PROBLEM TO SOLVE: Look through the entries below and extract exactly the lines from the one containing "[foldl enc] the loop appending them. *)" through the one containing "Context (enc : list", ends included.

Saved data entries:
(** ** Cached subscription responses *)

(** C8 (amended): a subscribe call whose method name does not end in
    [contract.subscribe], processed when a response is cached under its
    index, has its callback called with the cached response; no request is
    queued, no message id is used and the unanswered-request table is
    unchanged.  This holds for the loop body at any state, and so for
    [process_pending_sends] run on that call. *)
Theorem process_pending_sends_cache_hit (cb : Callback) (method : string)
    (params : list Value) (k : string) (r : Response) n :
  endswith method ".subscribe" = true ->
  endswith method "contract.subscribe" = false ->
  get_index method params = Some k ->
  sub_cache n !! k = Some r ->
  let n' := after_cache_hit cb k r n in
  process_pending_send cb method params n = Ok tt n'
  ∧ callback_log n' = callback_log n ++ [(cb, r)]
  ∧ unanswered_requests n' = unanswered_requests n
  ∧ iface_heap n' = iface_heap n
  ∧ message_id n' = message_id n
  ∧ (is_Some (interface n) ->
     pending_sends n = [([(method, params)], cb)] ->
     process_pending_sends n = Ok tt (set_pending_sends [] n')).
Proof.
  intros Hsub Hcontract Hk Hcache n'.
  assert (Hbody : forall m : Net, sub_cache m = sub_cache n -> subscriptions m = subscriptions n ->
            process_pending_send cb method params m = Ok tt (after_cache_hit cb k r m)).
  { intros m Hc Hs. unfold process_pending_send. unfold_monad.
    rewrite Hsub, Hk. simpl. rewrite Hc, Hcache, Hcontract. reflexivity. }
  split; [by apply Hbody|].
  repeat split; try reflexivity.
  intros [a Ha] Hpending.
  unfold process_pending_sends. unfold_monad.
  rewrite Ha, Hpending. simpl. unfold_monad.
  rewrite Hbody by reflexivity. reflexivity.
Qed.


(** ** Tearing a connection down *)

Lemma set_chains_eta n :
  set_chains (set_chain_heap (chain_heap (chains n)) (chains n)) n = n.
Proof. destruct n as [? ? ? ? ? ? ? ? ? ? ? []]. reflexivity. Qed.

(** The marker loop of [connection_down] as one fold over the chain heap. *)
Lemma for_each_upd_chain (f : Blockchain -> Blockchain) (l : list ChainRef) n :
  for_each l (fun r => upd_chain r f) n
  = Ok tt (set_chains
             (set_chain_heap
                (foldl (fun h r => alter f r h) (chain_heap (chains n)) l) (chains n)) n).
Proof.
  revert n. induction l as [|r l IH]; intros n; simpl.
  - unfold ret. by rewrite set_chains_eta.
  - unfold bind, upd_chain, modify. rewrite IH. reflexivity.
Qed.

Lemma nothing_sent_close (j : IRef) n (h : gmap IRef Interface) :
  h = iface_heap n ->
  forall k, unsent_requests <$> alter (set_closed true) j h !! k
            = unsent_requests <$> iface_heap n !! k.
Proof.
  intros -> k. destruct (decide (k = j)) as [->|Hne].
  - rewrite lookup_alter_eq. by destruct (iface_heap n !! j).
  - by rewrite lookup_alter_ne.
Qed.

(** [connection_down] returns once the object registered for the server
    exists; it marks the server as disconnected, closes and unregisters that
    object, clears the markers the server held, and sends nothing. *)
Lemma connection_down_returns (srv : string) n :
  (forall j, interfaces n !! srv = Some j -> is_Some (iface_heap n !! j)) ->
  exists n',
    connection_down srv n = Ok tt n'
    ∧ disconnected_servers n' = disconnected_servers n ∪ {[srv]}
    ∧ nothing_sent n n'
    ∧ interfaces n'
      = match interfaces n !! srv ≫= (fun j => iface_heap n !! j) with
        | Some y => delete (server y) (interfaces n)
        | None => interfaces n
        end
    ∧ iface_heap n'
      = match interfaces n !! srv with
        | Some j => alter (set_closed true) j (iface_heap n)
        | None => iface_heap n
        end
    ∧ blockchains (chains n') = blockchains (chains n)
    ∧ chain_heap (chains n')
      = foldl (fun h r => alter (clear_catch_up srv) r h) (chain_heap (chains n))
          (dict_refs (blockchains (chains n))).
Proof.
  intros Hvalid.
  unfold connection_down, _set_status, trigger_callback, close_interface,
    Interface_close, upd_iface, get_iface.
  repeat unfold_monad. simpl.
  destruct (interfaces n !! srv) as [j|] eqn:Hj.
  - destruct (Hvalid j eq_refl) as [y Hy].
    destruct (bool_decide (srv = default_server n)); simpl;
      rewrite Hj; simpl; rewrite Hy; simpl;
      destruct (bool_decide (server y = default_server n)); simpl;
      rewrite for_each_upd_chain; simpl;
      (eexists; split; [reflexivity|]); simpl;
      repeat split; try reflexivity; by apply nothing_sent_close.
  - destruct (bool_decide (srv = default_server n)); simpl;
      rewrite Hj; simpl;
      rewrite for_each_upd_chain; simpl;
      (eexists; split; [reflexivity|]); simpl;
      repeat split; reflexivity.
Qed.
Lemma read_le_consumed sz input off v off' out :
  read_le sz input off = Some (v, off') → consumed input off out →
  off' = (off + sz)%nat ∧ fits (8 * Z.of_nat sz) v
  ∧ consumed input off' (append_le sz out v).
Proof.
  unfold read_le. intros H C. steps_in H. bool_prop.
  destruct C as [Hle HC].
  assert (L : length (take sz (drop off input)) = sz)
    by (rewrite length_take, length_drop; lia).
  split; [done|]. split.
  - rewrite <- L at 1. apply le_combine_fits.
  - unfold append_le. rewrite <- L at 2.
    rewrite LittleEndianList.split_le_combine. apply consumed_app; [by split | lia].
Qed.

Lemma consumed_length input off out :
  consumed input off out → length out = off ∧ (off <= length input)%nat.
Proof. intros [Hle <-]. rewrite length_take. lia. Qed.

Lemma consumed_rest input off out : consumed input off out → input = out ++ drop off input.
Proof. intros [_ <-]. by rewrite take_drop. Qed.

Lemma consumed_all input out : consumed input (length input) out → out = input.
Proof. intros [_ <-]. apply firstn_all. Qed.

(** ** Sequences of records

    [decode_many] is the [for] loop reading [count] records with [one];
    [foldl enc] the loop appending them. *)

Fixpoint decode_many {E A} (one : nat → res E (A * nat)) (count : nat) (offset : nat)
  : res E (list A * nat) :=
  match count with
  | O => Ok ([], offset)
  | S count =>
      let* (a, offset) := one offset in
      let* (l, offset) := decode_many one count offset in
      Ok (a :: l, offset)
  end.

Section Many.
Context {E A : Type}.
Context (enc : list byte → A → list byte) (bytes_of : A → list byte).
Context (enc_app : ∀ out a, enc out a = out ++ bytes_of a).

Lemma foldl_enc l out : foldl enc out l = out ++ concat (map bytes_of l).
Proof using enc_app.
  revert out; induction l as [|a l IH]; intros out; simpl.
  - by rewrite app_nil_r.
  - by rewrite IH, enc_app, <- (assoc_L (++)).
Qed.

Context (one : nat → res E (A * nat)) (input : list byte).
Definition pads_zero (encoded : list byte) (offset : nat) : bool :=
  bool_decide (take 7 (drop (offset + 1) encoded) = repeat Byte.x00 7).

Definition decode_key (encoded : list byte) (offset : nat)
  : res critical_command_codec_result (critical_entity_key * nat) :=
  let* type := byte_at encoded offset in
  ensure pads_zero encoded offset else codec_invalid in
  let* (id, offset) := field 8 encoded (offset + 8) in
  Ok (EntityKey (of_byte type) id, offset).

Definition decode_revision (encoded : list byte) (offset : nat)
  : res critical_command_codec_result (critical_expected_revision * nat) :=
  let* (key, offset) := decode_key encoded offset in
  let* (revision, offset) := field 8 encoded offset in
  Ok (ExpectedRevision key revision, offset).

Definition critical_command_decode (encoded : list byte)
  : res critical_command_codec_result critical_command :=
  let size := length encoded in
  ensure negb (size <? 52)%nat else codec_truncated in
  ensure (vsize encoded <=? CRITICAL_COMMAND_MAX_ENCODED_BYTES)
         && bool_decide (take 4 encoded = COMMAND_MAGIC) else codec_invalid in
  let* (version, offset) := field 4 encoded 4 in
  ensure version =? CRITICAL_COMMAND_SCHEMA_VERSION else codec_unsupported_version in
  let id := take CRITICAL_COMMAND_ID_BYTES (drop offset encoded) in
  let offset := (offset + CRITICAL_COMMAND_ID_BYTES)%nat in
  let* (type, offset) := field 2 encoded offset in
  let* (pversion, offset) := field 2 encoded offset in
  let* (source, offset) := field 2 encoded offset in
  ensure (offset + 2 <=? size)%nat else codec_truncated in
  let* deadline := byte_at encoded offset in
  let* pad := byte_at encoded (offset + 1) in
  ensure negb (nz (of_byte pad)) else codec_invalid in
  let offset := (offset + 2)%nat in
  let* (accepted, offset) := field 8 encoded offset in
  let* (key_count, offset) := field 4 encoded offset in
  let* (revision_count, offset) := field 4 encoded offset in
  let* (payload_size, offset) := field 4 encoded offset in
  ensure nz key_count && (key_count <=? CRITICAL_COMMAND_MAX_KEYS)
         && (revision_count <=? CRITICAL_COMMAND_MAX_KEYS)
         && (payload_size <=? CRITICAL_COMMAND_MAX_PAYLOAD_BYTES) else codec_overflow in
  let required := wrap 64 (key_count * 16 + revision_count * 24 + payload_size) in
  let remaining := Z.of_nat (size - offset) in
  ensure required =? remaining
    else (if remaining <? required then codec_truncated else codec_invalid) in
  let* (ks, offset) := decode_many (decode_key encoded) (Z.to_nat key_count) offset in
  let* (rs, offset) :=
    decode_many (decode_revision encoded) (Z.to_nat revision_count) offset in
  let decoded := {|
    schema_version := version; operation_id := id; command_type := type;
    payload_version := pversion; source_site := source;
    deadline_class := of_byte deadline; accepted_at_usec := accepted;
    keys := ks; expected_revisions := rs; payload := drop offset encoded |} in
  ensure critical_command_valid decoded else codec_invalid in
  Ok decoded.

WRITTEN REPLY:
    [foldl enc] the loop appending them. *)

Fixpoint decode_many {E A} (one : nat → res E (A * nat)) (count : nat) (offset : nat)
  : res E (list A * nat) :=
  match count with
  | O => Ok ([], offset)
  | S count =>
      let* (a, offset) := one offset in
      let* (l, offset) := decode_many one count offset in
      Ok (a :: l, offset)
  end.

Section Many.
Context {E A : Type}.
Context (enc : list byte → A → list byte) (bytes_of : A → list byte).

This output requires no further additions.